INPUT MATERIAL =>
(** *** OffensiveLanguageMiddleware: the per-IP rate limit *)

Definition WINDOW_SECONDS : Z := 60.
Definition MAX_MESSAGES : Z := 5.
Definition SCOPE_PREFIX : string := "chat_rate_".

(** The guard of line 73: a POST to a chats endpoint. *)
Definition rate_limited (request : Request) : bool :=
  String.eqb (method request) "POST" && Py.startswith (path request) "/chats".

(** The cache key of the request's client. *)
Definition rate_key (request : Request) : string :=
  SCOPE_PREFIX +:+ _get_client_ip request.

Definition OffensiveLanguageMiddleware (get_response : Handler) : Handler :=
  fun request =>
    if rate_limited request then
      let ip := _get_client_ip request in
      let key := SCOPE_PREFIX +:+ ip in
      let* now0 := timezone_now in
      let* bucket :=
        cache_get key {| count := 0; reset_at := now0 + Time.timedelta WINDOW_SECONDS |} in
      (* Reset window if expired *)
      let* now1 := timezone_now in
      let* bucket :=
        if now1 >=? reset_at bucket
        then (let* now2 := timezone_now in
              ret {| count := 0; reset_at := now2 + Time.timedelta WINDOW_SECONDS |})
        else ret bucket in
      let bucket := {| count := count bucket + 1; reset_at := reset_at bucket |} in
      if count bucket >? MAX_MESSAGES then
        let* _ := cache_set key bucket WINDOW_SECONDS in   (* maintain window *)
        ret (HttpResponseForbidden "Rate limit exceeded: max 5 messages per minute.")
      else
        let* _ := cache_set key bucket WINDOW_SECONDS in
        get_response request
    else get_response request.

(** The two halves of the rate limiter, cut between its two accesses
    to the store: lines 74 to 76, which end with [cache.get], and lines
    79 to 87, which hold [cache.set]. Each access is atomic in the
    backend; the cut is where another request can come in between. *)
Definition olm_read (request : Request) : M St Bucket :=
  let ip := _get_client_ip request in
  let key := SCOPE_PREFIX +:+ ip in
  let* now0 := timezone_now in
  cache_get key {| count := 0; reset_at := now0 + Time.timedelta WINDOW_SECONDS |}.

Definition olm_write (get_response : Handler) (request : Request) (bucket : Bucket)
  : M St HttpResponse :=
  let ip := _get_client_ip request in
  let key := SCOPE_PREFIX +:+ ip in
  let* now1 := timezone_now in
  let* bucket :=
    if now1 >=? reset_at bucket
    then (let* now2 := timezone_now in
          ret {| count := 0; reset_at := now2 + Time.timedelta WINDOW_SECONDS |})
    else ret bucket in
  let bucket := {| count := count bucket + 1; reset_at := reset_at bucket |} in
  if count bucket >? MAX_MESSAGES then
    let* _ := cache_set key bucket WINDOW_SECONDS in
    ret (HttpResponseForbidden "Rate limit exceeded: max 5 messages per minute.")
  else
    let* _ := cache_set key bucket WINDOW_SECONDS in
    get_response request.

(** *** RolepermissionMiddleware *)

Definition PROTECTED_PREFIXES : list string :=
  ["/chats/admin"; "/chats/moderate"]%string.

(** [user.groups.filter(name__in=names).exists()]. *)
Definition groups_filter_exists (u : User) (names : list string) : bool :=
  existsb (fun g => existsb (String.eqb g) names) (groups u).

(** [user and user.is_authenticated and (user.is_superuser or ...)],
    as a truth value. *)
Definition is_allowed (user : option User) : bool :=
  match user with
  | Some u =>
      is_authenticated u
      && (is_superuser u || groups_filter_exists u ["admin"; "moderator"]%string)
  | None => false
  end.

Definition RolepermissionMiddleware (get_response : Handler) : Handler :=
  fun request =>
    if Py.startswith_any (path request) PROTECTED_PREFIXES then
      let user := user request in
      if negb (is_allowed user)
      then ret (HttpResponseForbidden "Forbidden: admin/moderator role required.")
      else get_response request
    else get_response request.

(** *** settings.MIDDLEWARE *)

(** The four chats entries of [MIDDLEWARE], in the order of the
    setting; the entries listed after them and the view are the
    [get_response] the chain is built around. *)
Definition MIDDLEWARE : list (Handler -> Handler) :=
  [RequestLoggingMiddleware;
   RestrictAccessByTimeMiddleware;
   OffensiveLanguageMiddleware;
   RolepermissionMiddleware].

(** [convert_exception_to_response]: an exception that leaves the
    wrapped handler becomes the response Django builds for it. *)
Definition convert_exception_to_response (get_response : Handler) : Handler :=
  fun request w =>
    match get_response request w with
    | (Raised e, w') => (Returned (response_for_exception e), w')
    | (Returned response, w') => (Returned response, w')
    end.

(** Django builds the chain from the last entry inwards, so the first
    entry is the outermost layer, and wraps every layer in
    [convert_exception_to_response]. [get_response] is the handler
    built in the same way for the entries after the four. *)
Definition load_middleware (mws : list (Handler -> Handler)) (get_response : Handler)
  : Handler :=
  fold_right (fun mw handler => convert_exception_to_response (mw handler))
    get_response mws.

Definition chain (get_response : Handler) : Handler :=
  load_middleware MIDDLEWARE get_response.

(** *** Outcomes of one layer

    A layer [forwards] when its result is whatever the rest of the
    chain returns, run in world [w']; it [rejects] when it answers by
    itself; it [raises] when an exception leaves it. In the last two
    cases the rest of the chain has no part in the result. *)
Definition forwards (mw : Handler -> Handler) (request : Request)
  (w w' : World St) : Prop :=
  forall get_response, mw get_response request w = get_response request w'.

Definition rejects (mw : Handler -> Handler) (request : Request)
  (w : World St) (response : HttpResponse) (w' : World St) : Prop :=
  forall get_response, mw get_response request w = (Returned response, w').

Definition raises (mw : Handler -> Handler) (request : Request)
  (w : World St) (e : Exn) (w' : World St) : Prop :=
  forall get_response, mw get_response request w = (Raised e, w').

(** The chain built by [load_middleware] [hands_on] a request when its
    result is that of the rest of the chain, run in world [w'], with an
    exception of the rest turned into its response. *)
Definition hands_on (mw : Handler -> Handler) (request : Request)
  (w w' : World St) : Prop :=
  forall get_response,
    mw get_response request w = convert_exception_to_response get_response request w'.

(** *** Requests in flight

    A request in the rate limiter is [Waiting] before line 74,
    [Holding] the bucket it has read between [cache.get] and line 79,
    and [Finished] with its result. A request outside the scope of the
    limiter goes to the rest of the chain in one step. *)
Inductive Thread :=
| Waiting (request : Request)
| Holding (request : Request) (bucket : Bucket)
| Finished (result : Result HttpResponse).

Definition step_thread (get_response : Handler) (t : Thread) (w : World St)
  : Thread * World St :=
  match t with
  | Waiting request =>
      if rate_limited request then
        match olm_read request w with
        | (Returned bucket, w') => (Holding request bucket, w')
        | (Raised e, w') => (Finished (Raised e), w')
        end
      else
        let rw := get_response request w in (Finished (fst rw), snd rw)
  | Holding request bucket =>
      let rw := olm_write get_response request bucket w in (Finished (fst rw), snd rw)
  | Finished _ => (t, w)
  end.

(** The requests take their steps in the order of [schedule], a list of
    positions in [threads]. *)
Fixpoint run_schedule (get_response : Handler) (schedule : list nat)
  (threads : list Thread) (w : World St) : list Thread * World St :=
  match schedule with
  | [] => (threads, w)
  | i :: rest =>
      match threads !! i with
      | Some t =>
          let tw := step_thread get_response t w in
          run_schedule get_response rest (<[i := fst tw]> threads) (snd tw)
      | None => run_schedule get_response rest threads w
      end
  end.

(** Requests served one after the other by the same handler; each
    entry is the result with the world it left. *)
Fixpoint serve (handler : Handler) (requests : list Request) (w : World St)
  : list (Result HttpResponse * World St) :=
  match requests with
  | [] => []
  | request :: rest =>
      let rw := handler request w in
      rw :: serve handler rest (snd rw)
  end.

End Chats.

(* ===================================================================== *)
(** ** Vocabulary of the statements *)
(* ===================================================================== *)

(** [s] begins with [p]. *)
Definition has_prefix (p s : string) : Prop := exists rest, s = p +:+ rest.

Definition is_digit (c : ascii) : bool :=
  let n := nat_of_ascii c in ((48 <=? n) && (n <=? 57))%nat.

(** [s] matches [pattern], in which a [d] stands for one decimal digit
    and every other character for itself. *)
Fixpoint matches (pattern s : string) : bool :=
  match pattern, s with
  | EmptyString, EmptyString => true
  | String p pattern', String c s' =>
      (if Ascii.eqb p "d" then is_digit c else Ascii.eqb p c) && matches pattern' s'
  | _, _ => false
  end.

(** The state of the local-memory backend. *)
Abbreviation Store := LocMemState.

(** The state the backend is left in by [get] and by [set]. *)
Definition after_get (key : string) (t : Z) (s : Store) : Store :=
  match LocMem_get key t s with
  | inr (_, s') => s'
  | inl _ => s
  end.

Definition after_set (key : string) (v : Bucket) (timeout t : Z) (s : Store) : Store :=
  match LocMem_set key v timeout t s with
  | inr s' => s'
  | inl _ => s
  end.

(** The world a rate-limited request leaves behind when it consumed
    [n] clock readings (the second one by [cache.get], the last one by
    [cache.set]) and wrote bucket [b] under [key]. *)
Definition written (key : string) (b : Bucket) (n : nat) (w : World Store)
  : World Store :=
  {| cache := after_set key b WINDOW_SECONDS (clock w (ticks w + n - 1)%nat)
                (after_get key (clock w (ticks w + 1)%nat) (cache w));
     request_file := request_file w; console := console w;
     clock := clock w; ticks := (ticks w + n)%nat |}.

(** The rate limiter on the local-memory backend, read as a function:
    the bucket [cache.get] hands to a request arriving in world [w] ... *)
Definition seen_bucket (key : string) (w : World Store) : Bucket :=
  let fresh :=
    {| count := 0; reset_at := clock w (ticks w) + Time.timedelta WINDOW_SECONDS |} in
  match cache w !! key with
  | Some (v, expiry) => if expiry <=? clock w (ticks w + 1)%nat then fresh else v
  | None => fresh
  end.

(** ... and the bucket it writes back, with the number of clock
    readings the request consumes. *)
Definition next_bucket (key : string) (w : World Store) : Bucket * nat :=
  let b := seen_bucket key w in
  if clock w (ticks w + 2)%nat >=? reset_at b
  then ({| count := 1;
           reset_at := clock w (ticks w + 3)%nat + Time.timedelta WINDOW_SECONDS |}, 5%nat)
  else ({| count := count b + 1; reset_at := reset_at b |}, 4%nat).

(** The request arriving in world [w] finds no current window for
    [key]: the key is missing, or its entry has outlived its
    time-to-live when [cache.get] looks (second reading), or its
    [reset_at] has passed when line 79 compares (third reading). *)
Definition no_live_window (key : string) (w : World Store) : Prop :=
  match cache w !! key with
  | None => True
  | Some (b, expiry) =>
      expiry <= clock w (ticks w + 1)%nat \/ reset_at b <= clock w (ticks w + 2)%nat
  end.

(** Every stored bucket has counted at least one request and ends one
    window length after a clock reading that has been taken. *)
Definition store_ok (w : World Store) : Prop :=
  forall key b expiry,
    cache w !! key = Some (b, expiry) ->
    1 <= count b /\
    exists i, (i < ticks w)%nat /\ reset_at b = clock w i + Time.timedelta WINDOW_SECONDS.

Section Frames.
Context {St : Type}.

(** The world left by the last of the requests served in a row. *)
Definition serve_end (handler : Request -> M St HttpResponse)
  (requests : list Request) (w : World St) : World St :=
  fold_left (fun w request => snd (handler request w)) requests w.

(** The rest of the chain leaves the cache alone and only consumes
    clock readings. *)
Definition leaves_cache (handler : Request -> M St HttpResponse) : Prop :=
  forall request w,
    cache (snd (handler request w)) = cache w /\
    clock (snd (handler request w)) = clock w /\
    (ticks w <= ticks (snd (handler request w)))%nat.

(** A computation that writes nothing to the [request_logger] sinks. *)
Definition log_stable {A : Type} (c : M St A) : Prop :=
  forall w,
    request_file (snd (c w)) = request_file w /\ console (snd (c w)) = console w.

(** The rest of the chain writes nothing to the [request_logger] sinks. *)
Definition leaves_log (handler : Request -> M St HttpResponse) : Prop :=
  forall request, log_stable (handler request).
End Frames.

(** *** Runs of requests *)

(** The number of entries the local-memory cache holds. *)
Definition entries (s : Store) : nat := length (items s).

(** [request] is counted against the bucket of [ip]. *)
Definition counts_for (ip : string) (request : Request) : bool :=
  rate_limited request && String.eqb (_get_client_ip request) ip.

WHAT THE TASK REQUIRES =>
Among the lines above, find the one with "setting; the entries" and the one with "match get_response request w with". Quote both and everything between them, exactly.

FINISHED EXERCISE =>
    setting; the entries listed after them and the view are the
    [get_response] the chain is built around. *)
Definition MIDDLEWARE : list (Handler -> Handler) :=
  [RequestLoggingMiddleware;
   RestrictAccessByTimeMiddleware;
   OffensiveLanguageMiddleware;
   RolepermissionMiddleware].

(** [convert_exception_to_response]: an exception that leaves the
    wrapped handler becomes the response Django builds for it. *)
Definition convert_exception_to_response (get_response : Handler) : Handler :=
  fun request w =>
    match get_response request w with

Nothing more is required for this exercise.